What is the difference between CPR & AED?

Automated External Defibrillators (AEDs) are becoming common, so much so that many people easily forget that they’ve been around for only a while. With companies like AED Advantage Sales Ltd making it more affordable and accessible, the future’s looking bright. It means that more and more people can now be saved during a sudden cardiac arrest (SCA) incident outside a hospital setting. Even under ideal conditions, AED use has to be part of a coordinated cardiopulmonary resuscitation (CPR) to give the SCA victims the best chance of survival.

This is a guide describing how AEDs and CPR both contribute to saving the lives of SCA victims.

Basics of CPR

Cardiopulmonary resuscitation (CPR) is the process of getting an unresponsive individual to breathe normally and have a regular heart rhythm. It involves chest compressions along with artificial ventilation (getting air into the victim’s lungs). Chest compressions are necessary to restart the victim’s heart once it has stopped beating. However, they may not be sufficient on their own. That’s where AEDs come in.

To perform effective CPR,

-Kneel close to the victim’s side. Depending on your dominant hand, choose the most convenient side.

-Put the heel of one hand on the lower half of the victim’s chest. Ideally, this should be on the lower half of the breastbone.

-Place the other hand’s heel on top of the first hand, parallel in direction. Ensure your shoulders and general center mass are directly above your hands for better pressure.

-Begin the chest compressions. Push hard and deep using the heel of your hands. Ideally, you want to push at least 2 inches with each compression.

-Lift your hands’ entire weight off the chest with each compression. This allows for a complete recoil.

-Go fast. You want to compress the chest at the rate of about 100 per minute.

If you’re not properly trained to perform CPR on a victim, call for help immediately.

When is an AED Needed?

As mentioned, AEDs are crucial to reviving victims of sudden cardiac arrest (SCA). In a normal individual, the heart rhythm is steady thanks to its electrical system. During a sudden cardiac arrest, one of two things could happen. First, there could be a disruption in the normal functioning of the heart’s electrical system, leading to an abnormally fast heartbeat (ventricular tachycardia). Second, there could be an irregular heart rhythm, either due to the malfunctioning electrical system or some other health condition.

Either one of these situations can lead to a sudden cardiac arrest. Given the heart’s importance in supplying the body with nutrient-rich blood, an SCA can lead to problems fairly quickly. The brain, for instance, is one of the first organs to suffer damage when deprived of nutrients and oxygen, incurring irreversible damage in a matter of minutes.

An AED is crucial to restoring the heart’s rhythm during an SCA, thereby reducing the chances of permanent brain damage and possible death.

Using an AED together with CPR greatly improves the survival chances of victims even though only the AED can restore a normal heart rhythm.

To use an AED,

-Start by checking for the victim’s pulse and breathing. Call for help if none are present. If you’re alone, call for help before proceeding to prepare the AED.

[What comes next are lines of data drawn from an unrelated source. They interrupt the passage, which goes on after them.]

Let gI := geom_of_config I1c nI.
Let gD := geom_of_config D1c nD.
Let gL := geom_of_config LLc nL.
Let W := window_counter g.

Lemma init_policy_ok f nm :
  simple f = true ->
  exists p, init_policy g I1c D1c LLc no_policy f nm = Ok p /\ wf_policy gI gD gL W p /\ uses p = 0.
Proof.
  intros Hf. unfold init_policy.
  destruct (initcache_geom I1c nI HI) as (i1 & -> & H1).
  destruct (initcache_geom D1c nD HD) as (d1 & -> & H2).
  destruct (initcache_geom LLc nL HL) as (ll & -> & H3).
  destruct Hg as [HWr _ _ _]. fold W in HWr |- *. cbn [obind].
  unfold malloc_zeroed. destruct (Z.ltb_spec W 0); [lia|]. cbn [obind].
  eexists. split; [reflexivity|]. split; [|done]. split; try done.
  intros b. exists (replicate (Z.to_nat W) 0).
  destruct b; split; cbn [get_history h_array h_pos h_historic h_online array_misses_LL array_misses_D1
    bit_result_counter_D1 bit_result_counter_LL historic_misses_D1 historic_misses_LL
    online_misses_LL online_misses_D1 no_policy Z.to_nat]; rewrite ?length_replicate; try lia;
    try (apply Forall_replicate; by left); try (by rewrite ones_in_zeros);
    by rewrite firstn_O, drop_0, app_nil_r.
Qed.

Lemma initcaches_wf m :
  exists s, cachesim_initcaches I1c D1c LLc (sim_static g co) = Ok (tt, s)
    /\ wf_sim gI gD gL W (switching_threshold_parameter g) (dom m) false
         (current_cache_replacement_policy g) (s <| line_counters := m |>)
    /\ cachesim_setref_is_miss s = result_function (cache_replacement_policy g).
Proof.
  unfold cachesim_initcaches. cbn [globals sim_static].
  assert ((cache_replacement_policy g =? DIP3_POLICY)
          || (cache_replacement_policy g =? DIP3_AGEING_POLICY) = false) as ->.
  { destruct Hg. apply orb_false_iff. split; by apply Z.eqb_neq. }
  cbn [andb].
  destruct (initcache_geom I1c nI HI) as (i1 & E1 & H1).
  destruct (initcache_geom D1c nD HD) as (d1 & E2 & H2).
  destruct (initcache_geom LLc nL HL) as (ll & E3 & H3).
  rewrite E1, E2, E3. cbn [obind policies sim_static replicate POLICIES miss_functions names zip zip_with].
  destruct (init_policy_ok F_lru "LRU" eq_refl) as (p0 & Ep0 & Hp0 & _).
  destruct (init_policy_ok F_fifo "FIFO" eq_refl) as (p1 & Ep1 & Hp1 & _).
  destruct (init_policy_ok F_bip "BIP" eq_refl) as (p2 & Ep2 & Hp2 & _).
  destruct (init_policy_ok F_random "RANDOM" eq_refl) as (p3 & Ep3 & Hp3 & _).
  cbn [init_policies]. rewrite Ep0, Ep1, Ep2, Ep3. cbn [obind].
  eexists. split; [reflexivity|]. split; [|done].
  split; try done.
  change (Forall (wf_policy gI gD gL W) [p0; p1; p2; p3]).
  by repeat apply Forall_cons_2.
Qed.
End Init.

(** ** Sequences of references *)

Inductive reference :=
| Ref_IGen (a size : Z) (m1 mL : counter_ptr)
| Ref_INoX (a size : Z) (m1 mL : counter_ptr)
| Ref_D (a size : Z) (m1 mL : counter_ptr).

Definition do_reference (r : reference) : SE sim unit :=
  match r with
  | Ref_IGen a size m1 mL => cachesim_I1_doref_Gen a size m1 mL
  | Ref_INoX a size m1 mL => cachesim_I1_doref_NoX a size m1 mL
  | Ref_D a size m1 mL => cachesim_D1_doref a size m1 mL
  end.

Definition is_instruction (r : reference) : bool :=
  match r with Ref_D _ _ _ _ => false | _ => true end.

(** A reference of at most 255 bytes (the length is an [UChar]) that does not
    wrap and fits lines of [line] bytes, with
    counters of [M]. *)
Definition valid_reference (line : Z) (M : gset counter_ptr) (r : reference) : Prop :=
  match r with
  | Ref_IGen a size m1 mL | Ref_INoX a size m1 mL | Ref_D a size m1 mL =>
      0 <= a /\ 1 <= size < 2 ^ 8 /\ size <= line /\ a + size <= 2 ^ 64 /\ m1 ∈ M /\ mL ∈ M
  end.

Lemma do_reference_safe gI gD gL W thr M need mode r line :
  2 <= W < 2 ^ 31 - 1 -> 0 <= thr < 2 ^ 31 -> mode <> LEARNING ->
  (mode = FIXED_WINDOW -> need = true) ->
  line <= 2 ^ g_bits gI -> line <= 2 ^ g_bits gD -> line <= 2 ^ g_bits gL ->
  valid_reference line M r -> safe gI gD gL W thr M need mode (do_reference r).
Proof.
  intros HW Hthr Hmode Hneed HfI HfD HfL Hr.
  destruct r as [a size m1 mL | a size m1 mL | a size m1 mL];
    destruct Hr as (Ha & Hsize & Hfit & Hmax & Hm1 & HmL); cbn [do_reference].
  - apply I1_Gen_safe; (done || lia).
  - apply I1_NoX_safe; (done || lia).
  - apply D1_safe; (done || lia).
Qed.

(** The smallest of the three line sizes. *)
Definition min_line (I1c D1c LLc : cache_t) : Z :=
  Z.min (line_size_ I1c) (Z.min (line_size_ D1c) (line_size_ LLc)).

Lemma geom_line config sets line :
  valid_config config sets -> line <= line_size_ config -> line <= 2 ^ g_bits (geom_of_config config sets).
Proof.
  intros [_ _ (k & Hk & Ek) _ _] Hl. unfold geom_of_config. cbn [g_bits].
  rewrite Ek in *. by rewrite VG_log2_pow2 by lia.
Qed.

-Turn on the AED. These devices are programmed to give voice instructions, enabling you to do things systematically. For example, it will tell you how and where to position the pads on the victim’s chest.

-Deliver the shock. Once you’ve placed the pads as instructed, the AED will gauge the victim’s heart rhythm. This helps to determine if an electric shock should be delivered. If the machine determines that a shock is necessary, it will instruct you to step away from the victim while it delivers the shock.

– If you began with CPR before resorting to the AED, you should restart it now. The AED will also instruct you on how to perform CPR. Continue with CPR for as long as is necessary or until the emergency medical team arrives.

Of course, it helps if you’re familiar with how to operate an AED. There are some special considerations to keep in mind. For example, the victim shouldn’t be anywhere near water or any wet surfaces when using the device on them.

Deciding If an AED is Necessary

Given that a sudden cardiac arrest can befall even the healthiest of individuals, it doesn’t hurt to have a fully functional AED lying around. If anything, it’ll offer peace of mind. That’s why many public places like shopping malls and corporate offices are now adopting it, much like fire extinguishers are now standard in nearly all buildings. As such, even homeowners would be well-advised to keep an AED handy just in case.

Ultimately, having an AED around could mean the difference between life and death for an SCA victim.